Días de coronavirus (XVI)

Esta mañana, mientras leía los periódicos en la cama, el teléfono emitió un aviso. Era el banco. Una farmacia acababa de cobrar 150 euros de la Visa. “¿Has sido tú, bonita?”, grité. Y M. respondió desde el salón: “Sí”. No se dijo nada más. El confinamiento tiene que ser un espacio de sinflicto, que decía el gran Héctor Zumbado de la proscripción del conflicto en el cine cubano del ICAIC.  A media mañana el mensajero trajo la compra, que subió solita en el ascensor. Entre pastillas útiles, unas gafas de leer y un termómetro cuyo prospecto avisa de su especial predilección científica por el ano, venían cinco botes de gel desinfectante con base de etanol y aroma de aloe vera, sea eso lo que sea. Los puse en la habitación del fondo frente a las patatas. Ahora tengo mucho gel y muchas patatas. Supongo que en el Medioevo cualquier campesino europeo se habría sentido igual de contento si guardara muchos nabos y mucha brea para enfrentar una epidemia de peste. Y yo ahora soy, más o menos, un aldeano medieval en lo que los cursis llamaban «la aldea global».

La televisión ladra que los EEUU ya superan a China en número de casos. Recuerdo un sketch de hace unos años en SNL en el que iban enumerando objetos y todos eran fabricados en China, hasta que alguien, molesto o humillado, decía que los EEUU tendrían que enviar allá aquello en lo que continuaran siendo líderes incontestables. Hubo un silencio, se miraron unos a otros. Hasta que alguien dio con la respuesta: “¡La diabetes!” La expansión de la pandemia por EEUU dejará números tremendos. Hoy vi un rato a Andrew Cuomo, el gobernador de Nueva York, en CNN. Nunca había reparado antes en él y me entretuvo verlo comentando esa suerte de powerpoints que nos muestran en la pantalla mientras él los lee y glosa someramente. El tipo parece listísimo y como yo opero por analogía pop y eso que A., mi querida sobrina neoyorquina, llama en son de reproche profiling, veo en él a un personaje de Los Soprano o Goodfellas, un tipo que no se achica ante nada y lo mismo se enfrenta a la organización de una juerga para cien amigos con servicio de escorts de dientes parejos que a la gestión de una pandemia de cien mil con un virus salido de la China. Podría llegar a presidente, si se enfrenta al Niño Trump, excrecencia.

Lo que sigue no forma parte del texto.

(** X11: the [http_request] sub-mapping of the mapping of a message,
    put back into a request message, gives the nine fields the module
    copies as the message has them, provided its status fits 32 bits
    and its two sizes 64, and leaves every other field of the request
    as it was: the result is the request of the message exactly when
    the two agree on the fields the module does not copy. *)
Theorem http_request_round_trip (entry_pb : LogEntry) (info : pyval)
    (request0 : HttpRequest) :
  _log_entry_pb_to_mapping entry_pb !! "http_request" = Some info →
  - 2 ^ 31 ≤ status (http_request entry_pb) < 2 ^ 31 →
  - 2 ^ 63 ≤ request_size (http_request entry_pb) < 2 ^ 63 →
  - 2 ^ 63 ≤ response_size (http_request entry_pb) < 2 ^ 63 →
  let request := http_request entry_pb in
  let request' :=
    mkHttpRequest (request_method request) (request_url request)
      (status request) (referer request) (user_agent request)
      (cache_hit request) (request_size request) (response_size request)
      (remote_ip request) (unread request0) in
  _http_request_mapping_to_pb info request0 = inr request' ∧
  (request' = request ↔ unread request0 = unread request).
Proof.
  unfold _log_entry_pb_to_mapping. intros Hinfo Hstatus Hrequest Hresponse.
  destruct (HttpRequest_bool (http_request entry_pb)).
  2: { destruct (LogEntryOperation_bool _); discriminate Hinfo. }
  assert (Hsub : info = VDict (list_to_map [
            ("request_method", VStr (request_method (http_request entry_pb)));
            ("request_url", VStr (request_url (http_request entry_pb)));
            ("status", VInt (status (http_request entry_pb)));
            ("referer", VStr (referer (http_request entry_pb)));
            ("user_agent", VStr (user_agent (http_request entry_pb)));
            ("cache_hit", VBool (cache_hit (http_request entry_pb)));
            ("request_size", VInt (request_size (http_request entry_pb)));
            ("response_size", VInt (response_size (http_request entry_pb)));
            ("remote_ip", VStr (remote_ip (http_request entry_pb))) ])).
  { destruct (LogEntryOperation_bool _); by injection Hinfo as <-. }
  subst info. destruct (http_request entry_pb) as [? ? ? ? ? ? ? ? ? rest].
  cbn [request_method request_url status referer user_agent cache_hit
         request_size response_size remote_ip unread] in *.
  split; [by apply http_request_all_keys |].
  split; [by intros [= ->] | by intros ->].
Qed.

Lemma http_request_round_trip_witness :
  let request :=
    mkHttpRequest "GET" "/index.html" 404 "" "curl/7.47" false 0 512
      "10.0.0.1"
      (mkHttpRequestUnread "" (mkDuration 0 0) false false 0 "HTTP/1.1") in
  let entry_pb := set_http_request request LogEntry_default in
  ∃ info,
    _log_entry_pb_to_mapping entry_pb !! "http_request" = Some info ∧
    _http_request_mapping_to_pb info HttpRequest_default
    = inr (mkHttpRequest "GET" "/index.html" 404 "" "curl/7.47" false 0 512
             "10.0.0.1" HttpRequestUnread_default).
Proof.
  intros request entry_pb. eexists. split; [reflexivity |].
  apply (http_request_round_trip entry_pb); [reflexivity | | |];
    cbn; split; by vm_compute.
Defined.

(** ** Entries: what the conversion keeps and what it drops *)

Section EntryConversion.

Variable json_dumps : pyval → result string.
Variable Parse : string → Any → result Any.

Abbreviation convert := (_log_entry_mapping_to_pb json_dumps Parse).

Hay más números hoy, porque la pandemia, como el mundo, es sobre todo una cuestión de números. Muertos por coronavirus en España: 4.858. Movimiento del IBEX-35 hoy: -3.63%. Evito mirar modelos, toda esa religión laica acerca del pico de la curva ascendente de la peste y su reconducción a meseta. Para paisajes tengo los del Volga, mientras continúo trabajando con Vasili Grossman. El encarnizamiento de la censura con su manuscrito sobre la batalla de Stalingrado es particularmente severo con la presencia en el texto de toda mención a chinches, cucarachas y cobardes. Es curioso, pensaba doblado sobre las páginas, que los censores purgaran del texto todo aquello a lo que más se parecían ellos mismos. Será por alguna deformación creativa de aquel viejo principio homeopático que sostenía que similia similibus curantur.

A media tarde recibo un correo de la joven A. En su plaza de cuarentena ha dado con una traducción de Anna Karenina, la espléndida novela de Tolstói. No obstante, le chirría la construcción y creo que también la música del texto. Me envía una foto de la primera página. Leo allí el celebérrimo arranque de ese libro en la traducción de un Miguel Rivera, nombre de torero haragán: “Todas las maneras de sentirse uno feliz se parecen entre sí; pero los desdichados ven siempre en su infortunio un caso personalísimo”. Le copio enseguida la traducción de ese mismo incipit que hizo mi colega Víctor Gallego para la editorial Alba: “Todas las familias felices se parecen; las desdichadas lo son cada una a su modo”. Benditas simplicidad, claridad y limpieza en la segunda. Hay que volver a traducir los clásicos cada dos generaciones, al menos.

Sin salir de Rusia, hoy el teatro Bolshoi emitía en su canal de Youtube una puesta en escena de El lago de los cisnes. Me aparté un rato de la mesa a verla. Cosa espléndida. Y con cisne negro, una expresión tan de estos días por aquella teoría de Nassim Taleb sobre las desgracias imprevistas, pero rastreables. La analogía me indispuso con la emisión, privándome del puro goce, y me aparté violentamente de la butaca para volver al trabajo. Casi me hago daño al hacerlo. Con el termómetro. Por si te interesara, cuando Svetlana Zajárova terminó su serie de veintiocho fouettés la temperatura de mi ano alcanzaba los 36.7 Cº.